While addressing the media this afternoon at the Police headquarters Naguru, Assistant Inspector General of Police (AIGP) Abbas Byakagaba requested the public to use toll free lines to inform police on any lead that they may have.
“We request the public to work with us. If anyone can identify the voice please contact us. Police will reward anyone who can positively identify the kidnapper,” Byakagaba said while reading a statement by the IGP Kale Kayihura.

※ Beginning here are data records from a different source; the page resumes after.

(** A distillation step in a well-formed state succeeds.  The loss is the
    mean squared error between the student's prediction and the guided
    target, the gradients are taken for that target, the student holds the
    parameters computed by the optimiser and the EMA module the mix of its
    previous parameters with those. *)
Lemma distill_step_ok b s (pt ps es : list Tensor) :
  shape_preserving env ->
  lookup_all (heap s) (parameters teacher) = Some pt ->
  NoDup (parameters distilled_model) -> NoDup (parameters ema_model) ->
  (forall l, l ∈ parameters ema_model -> l ∉ parameters distilled_model) ->
  lookup_all (heap s) (parameters distilled_model) = Some ps ->
  lookup_all (heap s) (parameters ema_model) = Some es ->
  Forall2 (fun e p : Tensor => length e = length p) es ps ->
  let noise := step_noise env b s in
  let timestep := step_timestep config b in
  let context := text_encoder env (text_prompts b) in
  let target := guided_target env a config teacher negative_prompt b s pt in
  let grads := backward env (is_training distilled_model) ps noise timestep context
                 (seq_len config) target in
  let r := optimizer_step env (opt s) ps grads in
  exists loss h',
    distill_step env a config teacher distilled_model ema_model negative_prompt b s
    = (Ok loss,
       {| heap := h'; opt := r.1; draws := S (draws s); grad_mode := grad_mode s;
          calls := calls s ++ step_calls env negative_prompt (grad_mode s) b |})
    /\ mse_loss (forward env (is_training distilled_model) ps noise timestep context
                   (seq_len config)) target = Some loss
    /\ length h' = length (heap s)
    /\ lookup_all h' (parameters distilled_model) = Some r.2
    /\ lookup_all h' (parameters ema_model) = Some (zip_with (ema_tensor ema_decay) es r.2)
    /\ (forall l, l ∉ parameters distilled_model -> l ∉ parameters ema_model ->
                  h' !! l = heap s !! l).
Proof.
  intros [Hfw Hopt] Hpt HndD HndE Hdisj HD HE Hshape. cbv zeta.
  unfold distill_step, guided_target, uncond_pred, cond_pred, step_noise, step_timestep,
    step_calls.
  set (context := text_encoder env (text_prompts b)).
  set (context_null := text_encoder env _).
  set (timestep := replicate _ _).
  set (noise := map (randn env (draws s)) (seq 0 (length (samples b)))).
  set (s0 := set_draws (S (draws s)) s).
  rewrite (bind_ok _ _ s noise s0) by done.
  (* teacher *)
  set (v_teacher := zip_with (cfg_formula (cfg_scale a))
         (forward env (is_training teacher) pt noise timestep context_null (seq_len config))
         (forward env (is_training teacher) pt noise timestep context (seq_len config))).
  set (s1 := set_calls (calls s ++ [(Teacher, false, context_null);
                                    (Teacher, false, context)]) s0).
  rewrite (bind_ok _ _ s0 v_teacher s1).
  2:{ rewrite teacher_target_eq. cbn. rewrite Hpt. cbn.
      rewrite cfg_combine_ok by (by rewrite !Hfw). done. }
  (* student *)
  set (v_student := forward env (is_training distilled_model) ps noise timestep context
                      (seq_len config)).
  set (s2 := set_calls (calls s1 ++ [(Student, grad_mode s, context)]) s1).
  rewrite (bind_ok _ _ s1 v_student s2).
  2:{ rewrite call_model_eq. cbn. by rewrite HD. }
  destruct (mse_loss_ok v_student v_teacher) as [loss Hloss].
  { unfold v_student, v_teacher. rewrite Hfw, length_zip_with, !Hfw. lia. }
  rewrite (bind_ok _ _ s2 loss s2) by (by rewrite Hloss).
  (* optimiser *)
  set (grads := backward env (is_training distilled_model) ps noise timestep context
                  (seq_len config) v_teacher).
  set (r := optimizer_step env (opt s) ps grads).
  pose proof (Hopt (opt s) ps grads) as Hr. fold r in Hr.
  pose proof (lookup_all_length _ _ _ HD) as HlenD.
  pose proof (Forall2_length _ _ _ Hr) as Hlenr.
  destruct (write_all_ok (parameters distilled_model) r.2 s2) as (h1 & Hw & Hlen1 & HD1 & Hframe1).
  { done. } { lia. } { cbn. by eapply lookup_all_lt. }
  set (s3 := set_opt r.1 (set_heap h1 s2)).
  rewrite (bind_ok _ _ s2 tt s3).
  2:{ unfold optimizer_update.
      rewrite (bind_ok _ _ s2 ps s2) by (rewrite read_all_eq; cbn; by rewrite HD).
      rewrite (bind_ok _ _ s2 (opt s) s2) by done.
      fold grads. fold r. cbn zeta.
      rewrite (bind_ok _ _ s2 tt (set_heap h1 s2)) by done. done. }
  (* EMA *)
  assert (lookup_all h1 (parameters ema_model) = Some es) as HE1.
  { rewrite <- HE. apply lookup_all_frame. intros l Hl. apply Hframe1. by apply Hdisj. }
  destruct (update_ema_ok ema_decay ema_model distilled_model s3 es r.2)
    as (h2 & Hema & Hlen2 & HE2 & Hframe2); try done.
  { eapply Forall2_trans; [|exact Hshape|exact Hr]. cbn. congruence. }
  rewrite (bind_ok _ _ s3 tt (set_heap h2 s3)) by done.
  exists loss, h2. split_and!.
  - unfold ret. f_equal. unfold s3, s2, s1, s0. cbn. by rewrite <- app_assoc.
  - done.
  - rewrite Hlen2. cbn. by rewrite Hlen1.
  - rewrite <- HD1. apply lookup_all_frame. intros l Hl. apply Hframe2.
    intros HlE. by apply (Hdisj l).
  - done.
  - intros l HlD HlE. rewrite Hframe2 by done. cbn. by rewrite Hframe1.
Qed.

End StepFacts.

(** ** The driver: canonical forms *)

Section DriverFacts.
Context {env : Env} (a : Args) (config : Config).
Context (teacher distilled_model ema_model : Model) (negative_prompt : string).
Implicit Types (s : State env).

Lemma parameters_unwrap (m : Model) : parameters (unwrap_model m) = parameters m.
Proof. by induction m. Qed.

Lemma set_num_id s : set_num (num s) s = s.
Proof. by destruct s. Qed.

(** A checkpoint write followed by its message. *)
Lemma save_ema_eq path msg s :
  (save_ema env ema_model path ;; emit env (EvPrint msg)) s =
  match lookup_all (heap (num s)) (parameters (unwrap_model ema_model)) with
  | Some sd => (Ok tt, set_out (out s ++ [EvSave path sd; EvPrint msg]) s)
  | None => (Raise InvalidReference, s)
  end.
Proof.
  unfold save_ema, numeric, zoom, bind, emit, modify. rewrite read_all_eq.
  destruct (lookup_all _ _); rewrite set_num_id; [|done].
  cbn. by rewrite <- app_assoc.
Qed.

Lemma bind_modify {S B} (f : S -> S) (k : unit -> M S B) (s : S) :
  bind (modify f) k s = k tt (f s).
Proof. done. Qed.

Lemma bind_gets {S A B} (f : S -> A) (k : A -> M S B) (s : S) :
  bind (gets f) k s = k (f s) s.
Proof. done. Qed.

Lemma bind_py_mod {S B} (x y : Z) (k : Z -> M S B) (s : S) :
  bind (py_mod x y) k s =
  if decide (y = 0)%Z then (Raise ZeroDivisionError, s) else k (x mod y)%Z s.
Proof. unfold bind, py_mod. by case_decide. Qed.

Lemma when_emit_eq (b : bool) e s :
  when b (emit env e) s = (Ok tt, set_out (out s ++ if b then [e] else []) s).
Proof. destruct b; [done|]. cbn. unfold ret. rewrite app_nil_r. by destruct s. Qed.

Lemma when_save_eq (b : bool) path msg s :
  when b (save_ema env ema_model path ;; emit env (EvPrint msg)) s =
  if b then
    match lookup_all (heap (num s)) (parameters (unwrap_model ema_model)) with
    | Some sd => (Ok tt, set_out (out s ++ [EvSave path sd; EvPrint msg]) s)
    | None => (Raise InvalidReference, s)
    end
  else (Ok tt, s).
Proof. destruct b; [apply save_ema_eq|done]. Qed.

Lemma train_batch_eq epoch i b s :
  train_batch env a config teacher distilled_model ema_model negative_prompt epoch (i, b) s =
  match distill_step env a config teacher distilled_model ema_model negative_prompt b (num s) with
  | (Raise e, n') => (Raise e, set_num n' s)
  | (Ok loss, n') =>
      let st := S (step s) in
      let tl := (total_loss s + loss)%Qc in
      let s1 := {| num := n'; step := st; total_loss := tl;
                   out := out s ++ progress_events a epoch i st loss tl |} in
      if decide (save_interval a = 0)%Z then (Raise ZeroDivisionError, s1)
      else if (Z.of_nat st mod save_interval a =? 0)%Z && is_main a then
        match lookup_all (heap n') (parameters (unwrap_model ema_model)) with
        | Some sd =>
            (Ok tt,
             set_out (out s1 ++ [EvSave (step_path (output_dir a) st) sd;
                                 EvPrint (MsgSavedStep (step_path (output_dir a) st))]) s1)
        | None => (Raise InvalidReference, s1)
        end
      else (Ok tt, s1)
  end.
Proof.
  unfold train_batch. cbn [fst snd]. unfold bind at 1. unfold numeric, zoom.
  destruct (distill_step _ _ _ _ _ _ _ _ _) as [[loss|e] n']; [|done].
  rewrite !bind_modify, !bind_gets.
  rewrite (bind_ok _ _ _ _ _ (when_emit_eq _ _ _)).
  rewrite (bind_ok _ _ _ _ _ (when_emit_eq _ _ _)).
  rewrite bind_py_mod. case_decide.
  { unfold progress_events, is_main. cbn [out set_out set_step set_total_loss set_num
      num step total_loss]. by rewrite <- app_assoc. }
  rewrite when_save_eq.
  unfold progress_events, is_main.
  cbn [out set_out set_step set_total_loss set_num num step total_loss].
  rewrite <- !app_assoc.
  destruct (_ && is_main_process (accelerator a)); [|done].
  by destruct (lookup_all _ _).
Qed.

Lemma bind_emit {B} e (k : unit -> M (State env) B) s :
  bind (emit env e) k s = k tt (set_out (out s ++ [e]) s).
Proof. done. Qed.

Lemma train_epoch_eq epoch s :
  train_epoch env a config teacher distilled_model ema_model negative_prompt epoch s =
  match for_each
          (train_batch env a config teacher distilled_model ema_model negative_prompt epoch)
          (enumerate (train_dataloader a epoch))
          (set_out (out s ++ [EvPrint (MsgEpoch (epoch + 1) (num_epochs a))]) s) with
  | (Raise e, s1) => (Raise e, s1)
  | (Ok _, s1) =>
      if is_main a then
        match lookup_all (heap (num s1)) (parameters (unwrap_model ema_model)) with
        | Some sd =>
            (Ok tt,
             set_total_loss (Q2Qc 0)
               (set_out
                  (out s1
                   ++ [EvSave (epoch_path (output_dir a) (epoch + 1)) sd;
                       EvPrint (MsgSavedEpoch (epoch_path (output_dir a) (epoch + 1)))])
                  s1))
        | None => (Raise InvalidReference, s1)
        end
      else (Ok tt, set_total_loss (Q2Qc 0) s1)
  end.
Proof.
  unfold train_epoch. rewrite bind_emit. unfold bind at 1.
  destruct (for_each _ _ _) as [[[]|e] s1]; [|done].
  unfold bind at 1. rewrite when_save_eq.
  destruct (is_main a); [|done].
  by destruct (lookup_all _ _).
Qed.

According to a reliable source who was privy to the investigation, on Thursday last week, unknown people dumped two severed hands and mobile phones at the gate of the father’s house before calling and increasing their ransom to one million dollars.
The kidnappers had initially asked for a ransom of Shilling 60 million. In the first instance, the deceased’s family was willing to pay the money but was stopped by the police.
Police immediately took the dumped hands for a DNA test to establish whether they belonged to Suzan Magara. The results from the DNA analysis, however, proved that the hands were not of Magara.
Other security agencies had since been asked to join police for the search of the 28 year old.
In the police, the search was initially handled by Flying Squad who were later joined by the Kampala Metropolitan Investigative team.
Attempts to track the numbers that were being used by the kidnappers to communicate with the family were futile as they could not be triangulated on the GPS and the call print out showed the numbers had only been used to contact the Magara family.
Parallels with Kakama Murder
Magara’s death evokes painful memories of a similar death, in June 2010, of a one-year-old boy, Khan Kakama.
Kakama was kidnapped on June 8, 2010 from her parents’ home in Bugolobi where the baby was under the care of a maid. The parents, Sven and Naomi Karekaho had gone to work.
In a harrowing episode over the next 13 days, the parents pleaded with the kidnappers to bring the child back home while the kidnappers asked for 30 million shillings as ransom.
While the parents went ahead and sent the money to the kidnappers, it was not enough to save Kakama. Police detectives later arrested two people, Godfrey Tumusiime and Brian Ssajjabi, who led them to where they had dumped the body in Kifumbira zone, Kamwokya, a Kampala suburb.
Tumusiime was in 2012 sentenced to 30 years in jail for Kakama’s kidnap and murder after he pleaded guilty. In a separate trial later, Brian Sajjabi and Mellon Nabaasa, the maid from whom the baby was kidnapped, were sentenced to 50 years in prison each.